Today the term is popularly used for the parts of the former Biedenkopf district that have grown into the Marburg-Biedenkopf district. The special purpose association for inter-municipal cooperation in the hinterland , founded in 2006, has raised the name for this narrower area to a public-institutional meaning again.

In the hinterland, Hinterländer Platt is spoken - but mostly only by older local residents with a decreasing tendency.

Geographical classification

The following cities and municipalities (arranged from north to south) are part of the hinterland:

Origin - history

The "hinterland" arose from the succession dispute after the death of Philip I the Magnanimous, when in 1567 Hesse was divided into four counties among Philip's sons. The area around Battenberg , Biedenkopf and Gladenbach (more precisely the offices of Königsberg, Blankenstein, Biedenkopf, Battenberg and Hatzfeld as well as the enclave Vöhl ) came first to Hessen-Marburg . The former area of ​​the Palatinate, the Rodheim (Bieber) office, passed to the Counts of Nassau via the Lords of Merenberg and was bought by Hessen-Marburg in 1585. After the first generation of the Marburg Landgrave Line had died out in 1604, the area of ​​the hinterland (later the Biedenkopf district) came first to Hessen-Kassel , but then to Hessen-Darmstadt in 1627 . Even after the lengthy and bitter disputes during the Thirty Years' War , it remained with Hessen-Darmstadt after 1648 (from 1806 Grand Duchy of Hessen ). The hinterland lay as a long, narrow strip between Hessen-Kassel on the one hand and Wittgenstein-Berleburg and Nassau-Dillenburg on the other. It reached from Bromskirchen in the north, on the border with the Sauerland , across river sections ( Eder , Lahn and Salzböde ) and watersheds to Naunheim in the south - an area that lacked a uniform, continuous and connecting road.

Seen from the residential city of Darmstadt , the area was “very far back” and so came to be known as the hinterland . It belonged to the Hesse-Darmstadt province of Upper Hesse with the provincial capital Gießen .

As contemporary sources report, officials who had made themselves unpopular in Darmstadt, z. B. by too brisk action and independent thinking, often moved to the hinterland. Around 1850 z. B. a writer: "An improper servant is banished from the residence on the intestine to the hinterland, where the fox and owl say good night to each other." This is how the most characterful officials and pastors came to the hinterland, which got along very well with the national character there .
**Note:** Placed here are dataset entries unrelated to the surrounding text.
(* ===== verification/RateLimit.v ===== *)
(** * ratelimit: results and the quota law

    Models [src/ratelimit/result.go] and [errors.go], and states what every
    token bucket of the repository promises: [QuotaBound] is the interface
    between a backend, whose steps grant tokens, and the bound that follows
    for all of its runs, [quota_window].  The PostgreSQL and the Redis limiter
    are its instances. *)

From S2P Require Import Prelude GoError.

Local Open Scope Z_scope.

Definition ErrCommitUnknown : error := Sentinel "ratelimit.ErrCommitUnknown".

Definition tokenScale : Z := 1000000.

(** Durations are nanoseconds. *)
Record Result : Type := mkResult {
  Allowed : bool;
  Requested : Z;
  Remaining : Z;
  RetryAfter : Z;
  ResetAfter : Z
}.

(** [tokensToMicros], the same in both backends. *)
Definition tokensToMicros (tokens : Z) : result Z :=
  if tokens <=? 0 then Fail (Errorf "tokens must be positive" [])
  else if maxInt64 / tokenScale <? tokens then Fail (Errorf "tokens are too large" [])
  else Ok (wrap_i64 (tokens * tokenScale)).

Lemma tokensToMicros_Ok tokens m :
  tokensToMicros tokens = Ok m → m = tokens * tokenScale ∧ 0 < m.
Proof.
  unfold tokensToMicros, tokenScale. destruct (Z.leb_spec tokens 0); [done|].
  destruct (Z.ltb_spec (maxInt64 / 1000000) tokens); [done|]. unfold maxInt64 in *.
  intros [= <-]. rewrite wrap_i64_id; [lia|]. unfold in_i64. Z.div_mod_to_equations. lia.
Qed.

(** ** The quota law *)

(** A bucket of a backend, in the states that satisfy [inv]: its level and its
    clock are read off the state, and no step grants more than the level plus
    what the clock adds, except for what a step regains by creating the bucket
    anew. *)
Class QuotaBound {St L : Type} (step : St → L → St → Prop) (granted regained : L → Z) (inv : St → Prop)
    (level clock : St → Z) (capacity rate : Z) : Prop := {
  quota_inv : ∀ s l s', inv s → step s l s' → inv s';
  quota_level : ∀ s, inv s → 0 ≤ level s ≤ capacity;
  quota_step : ∀ s l s', inv s → step s l s' →
    granted l + level s' ≤ level s + rate * (clock s' - clock s) + regained l
}.

(** A run: the labels of its steps. *)
Inductive run {St L : Type} (step : St → L → St → Prop) : St → list L → St → Prop :=
| run_nil s : run step s [] s
| run_cons s l s' ls s'' : step s l s' → run step s' ls s'' → run step s (l :: ls) s''.

Definition total {L} (granted : L → Z) (ls : list L) : Z := foldr (λ l n, granted l + n) 0 ls.

Lemma total_bound {L} (f g : L → Z) ls : Forall (λ l, f l ≤ g l) ls → total f ls ≤ total g ls.
Proof. unfold total. induction 1; cbn; lia. Qed.

Section quota.
Context {St L : Type} (step : St → L → St → Prop) (granted regained : L → Z) (inv : St → Prop)
  (level clock : St → Z) (capacity rate : Z) `{!QuotaBound step granted regained inv level clock capacity rate}.

Lemma run_total s ls s' :
  inv s → run step s ls s' →
  inv s' ∧ total granted ls + level s' ≤ level s + rate * (clock s' - clock s) + total regained ls.
Proof.
  unfold total. intros Hi Hr. induction Hr as [s|s l s' ls s'' Hs _ IH]; cbn; [split; [done|lia]|].
  pose proof (quota_step s l s' Hi Hs) as Hg.
  destruct IH as (Hi' & IH); [by eapply quota_inv|]. split; [done|].
  rewrite !Z.mul_sub_distr_l in *. lia.
Qed.

(** In every window of a run, what is granted is at most the capacity, plus the
    rate times the time that passes, plus what is regained. *)
Lemma quota_window s ls s' :
  inv s → run step s ls s' → total granted ls ≤ capacity + rate * (clock s' - clock s) + total regained ls.
Proof.
  intros Hi Hr. destruct (run_total s ls s' Hi Hr) as (Hi' & Ht).
  pose proof (quota_level s Hi). pose proof (quota_level s' Hi'). lia.
Qed.

(** A property of the labels that every step from the invariant has. *)
Lemma run_labels (P : L → Prop) s ls s' :
  (∀ s l s', inv s → step s l s' → P l) → inv s → run step s ls s' → Forall P ls.
Proof.
  intros Hp Hi Hr. induction Hr as [|s l s' ls s'' Hs _ IH]; constructor; [by eapply Hp|].
  apply IH. by eapply quota_inv.
Qed.
End quota.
For centuries, the area has retained its character as a closed farming country until the times of the world wars. Valleys and villages are separated from each other by mountains and forests. Each forest valley is a small district in itself. Until the middle of the 20th century, nowhere in Hesse could the local peculiarities in traditional costumes ( Hinterland costumes ), customs and dialect ( Hinterländer Platt ) be preserved as well as in the hinterland.

Ore mining and iron extraction once had great importance and a long tradition in the hinterland. In the course of time (around the 15th century) there were a total of 556 mines from which iron (297 alone), copper , zinc , nickel , manganese , silver and mercury ores were extracted. The hinterland shares this tradition with the neighboring region in the Dill Valley and the entire Lahn-Dill area .

From 1815 to 1866 the hinterland was wedged between the Prussian province of Westphalia (formerly the district of Siegen), the Duchy of Nassau (formerly the Dill district) in the west and the electorate of Hesse-Kassel (formerly the district of Marburg) in the east. In the south, the Prussian district of Wetzlar, between its main part in the west and its exclave around Krofdorf-Gleiberg in the east, left only an approximately 500 m wide Hessian area corridor between the Prussian districts of Kinzenbach and Vetzberg near Heuchelheim open. The only direct north-south road, the old Westphalia route , led through this “tube” to the provincial capital of Giessen. (This route is now followed by the L 3047 from the customs book.) Until 1854, when the customs barriers with Prussia were lifted, this was the only duty-free connection between the Hessian hinterland and the provincial capital of Giessen and the other parts of the Hesse-Darmstadt region, including the state capital Darmstadt.

Prehistory and early history

From an archaeological point of view, the area of ​​the Hessian hinterland is a “blank spot”. As a result of the political / administrative affiliations and the associated responsibilities of the offices and institutions (Darmstadt, Wiesbaden, Marburg), which changed after 1866, the area has hardly been archaeologically investigated for whatever reasons (research gap).

The hinterland as "Must-Prussia"

After Prussia's victory in the German War in 1866, the Grand Duchy of Hesse-Darmstadt, as an ally of Austria under Article 14 of the peace treaty of September 3, 1866, had to inter alia the two districts of Biedenkopf (the offices of Battenberg, Biedenkopf, Blankenstein and Königsberg ) and Vöhl (the offices of Vöhl and Itter) cede to Prussia. Grand Duke Ludwig dismissed the parts of the country that had previously belonged to the province of Upper Hesse, u. a. the "Hessian Hinterland", on September 27, 1866 from the Hessian State Association. On February 2, 1867, the hinterland was formally incorporated into the Kingdom of Prussia . The "Hinterländer" then also called themselves " Musspreußen ". In 1868 the eight communities of the former "Office Rodheim" near Gießen were also attached to the district; however, its inhabitants never considered themselves to be hinterlands.

Economic conditions

Making a living in the past

In the past, the poor soils in the hinterland forced the residents to lead a life of hardship. Reports from around 1800 speak of a “poor life” for the population. The yield of agriculture in the hinterland was about half lower than z. B. in the Wetterau. Only constant hard work could secure the daily bread on the barren soil and the harsh climate, and only with a good harvest was it possible for a family to meet the annual need for food. Additional sources of income were urgently needed. Therefore, was Sideline agriculture the predominant operating form of agriculture, still well into the second half of the 20th century. Only a few were allowed to live exclusively from their own agriculture.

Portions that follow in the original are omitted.